A recent study, commissioned by the National Pork Producers Council (NPPC), provides research on agricultural labor issues and trends. The study, undertaken by three economists at Iowa State University, provides information regarding current agricultural challenges, opportunities, and future labor needs, particularly in U.S. pork production, but the trends studied pertains to all agriculture as well.

Several approaches were used to assess the labor situation and outlook, including data from the Bureau of Labor Statistics, USDA’s Economic Research Service and the Census of Agriculture, to help examine trends in farm wages, the size and trends in labor pools, competition with other employers, and forces in the general economy that all affect farms’ ability to hire and retain employees.

Key finding s of the study found that agriculture has changed dramatically in recent decades, from an industry largely utilizing family labor, to an increasingly capital intensive technology and science-driven one with a significant demand for hired full-time, skilled and unskilled workers.

The demand for labor in agriculture is against a backdrop of increasingly threatening macroeconomic and demographic trends, the researchers found. The most immediate challenge has been the strengthening of the broader U.S. labor market with the U.S. employment rate falling from 10 percent to 2009 to 4.1 percent in early 2018.

In addition, the study found that population growth has been slowing in non-metro counties for decades and large swaths of rural America have had negative growth or loss. Since 2010, the overall non-metro population growth rate has turned negative.  In almost 70 percent of non-metro counties, outmigration and deaths have significantly outpaced births and in-migration.  The aging rural workforce that remains is increasingly unable and unwilling to do the strenuous labor that agricultural work demands.
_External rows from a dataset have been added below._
Lemma run_cons table s n path t :
  run table s (n :: path) = Ok t <-> step table s n /\ run table n path = Ok t.
Proof.
  unfold run. cbn [forM]. rewrite bind_ok. split.
  - intros (s' & (u & Ha & [= <-])%bind_ok & Hr). by apply assertTransition_ok in Ha.
  - intros [Hs Hr]. exists n. split; [|done].
    by rewrite (proj2 (assertTransition_ok table s n tt) Hs).
Qed.

Lemma run_nil table s t : run table s [] = Ok t <-> s = t.
Proof. unfold run. cbn. split; [by intros [= ->]|by intros ->]. Qed.

(** Runs and reachability are the same. *)
Lemma run_reach table s t :
  (exists path, run table s path = Ok t) <-> rtc (step table) s t.
Proof.
  split.
  - intros [path Hr]. revert s Hr. induction path as [|n path IH]; intros s.
    + intros ->%run_nil. constructor.
    + intros [Hs Hr]%run_cons. econstructor; [exact Hs|by apply IH].
  - induction 1 as [s|s n t Hs _ [path Hr]]; [by exists []; apply run_nil|].
    exists (n :: path). by apply run_cons.
Qed.

Lemma run_terminal table s path t :
  table s = [] -> run table s path = Ok t -> path = [] /\ t = s.
Proof.
  intros Ht. destruct path as [|n path]; [by intros ->%run_nil|].
  intros [Hs _]%run_cons. unfold step in Hs. rewrite Ht in Hs. by apply elem_of_nil in Hs.
Qed.

(** A terminal state is visited only as the last one. *)
Lemma run_avoids_terminal table s path t x :
  run table s path = Ok t -> x ∈ path -> table x = [] -> t = x.
Proof.
  revert s. induction path as [|n path IH]; intros s; [by intros _ ?%elem_of_nil|].
  intros [Hn Hr]%run_cons [->|Hx]%elem_of_cons Ht; [|by eapply IH].
  by apply run_terminal in Hr as [_ ->].
Qed.

Lemma run_snoc table s path n t :
  run table s (path ++ [n]) = Ok t <->
  exists m, run table s path = Ok m /\ step table m n /\ t = n.
Proof.
  unfold run. rewrite forM_app, bind_ok. split.
  - intros (m & Hm & (s' & (u & Ha & [= <-])%bind_ok & [= <-])%bind_ok).
    apply assertTransition_ok in Ha. by exists m.
  - intros (m & Hm & Hs & ->). exists m. split; [done|].
    change (forM _ m [n]) with (run table m [n]). apply run_cons.
    split; [done|by apply run_nil].
Qed.

(** If a state has a single predecessor, which is not the start, a history
    that reaches it ends in that predecessor followed by it. *)
Lemma run_last_two table s x t path :
  s <> t -> s <> x -> (forall p, step table p t -> p = x) -> run table s path = Ok t ->
  exists before, path = before ++ [x; t].
Proof.
  intros Hst Hsx Hpred Hr. destruct path as [|n path _] using rev_ind.
  { by apply run_nil in Hr. }
  apply run_snoc in Hr as (m & Hm & Hs & ->). apply Hpred in Hs as ->.
  destruct path as [|y path _] using rev_ind; [by apply run_nil in Hm|].
  apply run_snoc in Hm as (m' & _ & _ & ->). exists path. by rewrite <- app_assoc.
Qed.

Definition closed table C : bool :=
  forallb (fun s => forallb (fun t => bool_decide (t ∈ C)) (table s)) C.

Lemma closed_step table C s t : closed table C = true -> s ∈ C -> step table s t -> t ∈ C.
Proof.
  unfold closed. rewrite forallb_forall. intros Hc Hs%list_elem_of_In Ht%list_elem_of_In.
  specialize (Hc s Hs). rewrite forallb_forall in Hc. by apply Hc, bool_decide_eq_true in Ht.
Qed.

Lemma closed_run table C s path t :
  closed table C = true -> s ∈ C -> run table s path = Ok t -> t ∈ C /\ Forall (.∈ C) path.
Proof.
  intros Hc. revert s. induction path as [|n path IH]; intros s Hs.
  - by intros ->%run_nil.
  - intros [Hn Hr]%run_cons. pose proof (closed_step _ _ _ _ Hc Hs Hn) as Hn'.
    destruct (IH n Hn' Hr). split; [done|]. by constructor.
Qed.

(** The table without the row of [x]: runs that stop at [x]. *)
Definition without table x : TransitionTable St := fun s => if decide (s = x) then [] else table s.

(** If a set contains the start, is closed except at [x] and misses the
    target, every run to the target visits [x]. *)
Lemma run_dominator table x C s path t :
  closed (without table x) C = true -> s ∈ C -> t ∉ C ->
  run table s path = Ok t -> s = x \/ x ∈ path.
Proof.
  intros Hc. revert s. induction path as [|n path IH]; intros s Hs Ht.
  - by intros ->%run_nil.
  - intros [Hn Hr]%run_cons. destruct (decide (s = x)) as [->|Hne]; [by left|].
    right. assert (n ∈ C) as Hn'.
    { eapply closed_step; [exact Hc|exact Hs|]. unfold step, without. by case_decide. }
    destruct (IH n Hn' Ht Hr) as [->|Hx]; [by left|by right].
Qed.

(** States reachable in at most [n] rounds. *)
Fixpoint reach_set (n : nat) table C : list St :=
  match n with
  | O => C
  | S n' => reach_set n' table (remove_dups (C ++ C ≫= table))
  end.

Lemma reach_set_sound n table C t :
  t ∈ reach_set n table C -> exists s, s ∈ C /\ rtc (step table) s t.
Proof.
  revert C; induction n as [|n IH]; intros C; cbn.
  - intros Ht. exists t. split; [done|constructor].
  - intros (s & Hs & Hr)%IH. apply elem_of_remove_dups, elem_of_app in Hs as [Hs|Hs].
    + by exists s.
    + apply list_elem_of_bind in Hs as (y & Hs & Hy). exists y. split; [done|].
      by econstructor.
Qed.

Definition all_reachable table init : bool :=
  forallb (fun s => bool_decide (s ∈ reach_set (length all_states) table [init])) all_states.

Definition can_end table s : bool :=
  existsb (fun t => bool_decide (table t = [])) (reach_set (length all_states) table [s]).

(** A table without dead states or traps. *)
Definition live table init : Prop :=
  forall s, rtc (step table) init s /\ exists t, rtc (step table) s t /\ table t = [].

Lemma all_reachable_sound table init s :
  all_reachable table init = true -> rtc (step table) init s.
Proof.
  unfold all_reachable. rewrite forallb_forall. intros Ha.
  specialize (Ha s (proj1 (list_elem_of_In _ _) (all_states_complete s))).
  apply bool_decide_eq_true, reach_set_sound in Ha as (i & ->%list_elem_of_singleton & Hr). done.
Qed.

Lemma live_check table init :
  all_reachable table init && forallb (can_end table) all_states = true -> live table init.
Proof.
  intros [Ha Hc]%andb_true_iff s. split; [by apply all_reachable_sound|].
  rewrite forallb_forall in Hc.
  specialize (Hc s (proj1 (list_elem_of_In _ _) (all_states_complete s))).
  unfold can_end in Hc. apply existsb_exists in Hc as (t & Ht & He%bool_decide_eq_true).
  apply list_elem_of_In, reach_set_sound in Ht as (i & ->%list_elem_of_singleton & Hr).
  by exists t.
Qed.

(** A start whose successors are all terminal is used at most once. *)
Lemma one_shot table s path t :
  forallb (fun n => bool_decide (table n = [])) (table s) = true ->
  run table s path = Ok t -> (length path <= 1)%nat.
Proof.
  intros Hs. destruct path as [|n path]; [cbn; lia|]. intros [Hn Hr]%run_cons.
  rewrite forallb_forall in Hs. apply list_elem_of_In, Hs, bool_decide_eq_true in Hn.
  apply run_terminal in Hr as [-> _]; [cbn; lia|done].
Qed.
End theory.

(** ** The tables *)

Inductive InstanceState : Set :=
  | InstanceState_absent
  | InstanceState_active.

#[export] Instance InstanceState_eq_dec : EqDecision InstanceState.
Proof. solve_decision. Defined.

#[export] Instance InstanceState_states : States InstanceState := {
  all_states := [InstanceState_absent; InstanceState_active];
  state_name s := match s with
    | InstanceState_absent => "absent"
    | InstanceState_active => "active"
    end;
  all_states_complete := ltac:(all_complete) }.

Definition instanceTransitions : TransitionTable InstanceState := fun s =>
  match s with
  | InstanceState_absent => [InstanceState_active]
  | InstanceState_active => []
  end.

Inductive MemberState : Set :=
  | MemberState_invited
  | MemberState_enrollment_pending
  | MemberState_pending_activation
  | MemberState_active
  | MemberState_suspended
  | MemberState_removed.

#[export] Instance MemberState_eq_dec : EqDecision MemberState.
Proof. solve_decision. Defined.

#[export] Instance MemberState_states : States MemberState := {
  all_states := [MemberState_invited; MemberState_enrollment_pending; MemberState_pending_activation; MemberState_active; MemberState_suspended; MemberState_removed];
  state_name s := match s with
    | MemberState_invited => "invited"
    | MemberState_enrollment_pending => "enrollment_pending"
    | MemberState_pending_activation => "pending_activation"
    | MemberState_active => "active"
    | MemberState_suspended => "suspended"
    | MemberState_removed => "removed"
    end;
  all_states_complete := ltac:(all_complete) }.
An important trend that is exacerbating the ever-tightening rural labor markets is the declining flow of immigrants into rural labor markets, the researchers found. Over the last 30 years, the immigration of foreign-born workers offset some of the decline in rural native-born population and labor force.  That trend had likely already reversed even before the recent emergence of political sentiment toward stricter immigration controls and increase enforcement.   In addition, an increasing proportion of the large influx of immigrant workers that came to the U.S. in the 1980s and 1990s are aging beyond their prime working years.

These trends, in an environment of tighter immigration rules and enforcement, combined with the negative growth in native-born rural population, almost certainly portend decades of increasingly difficult labor market conditions for all rural agriculture firms, the economists concluded.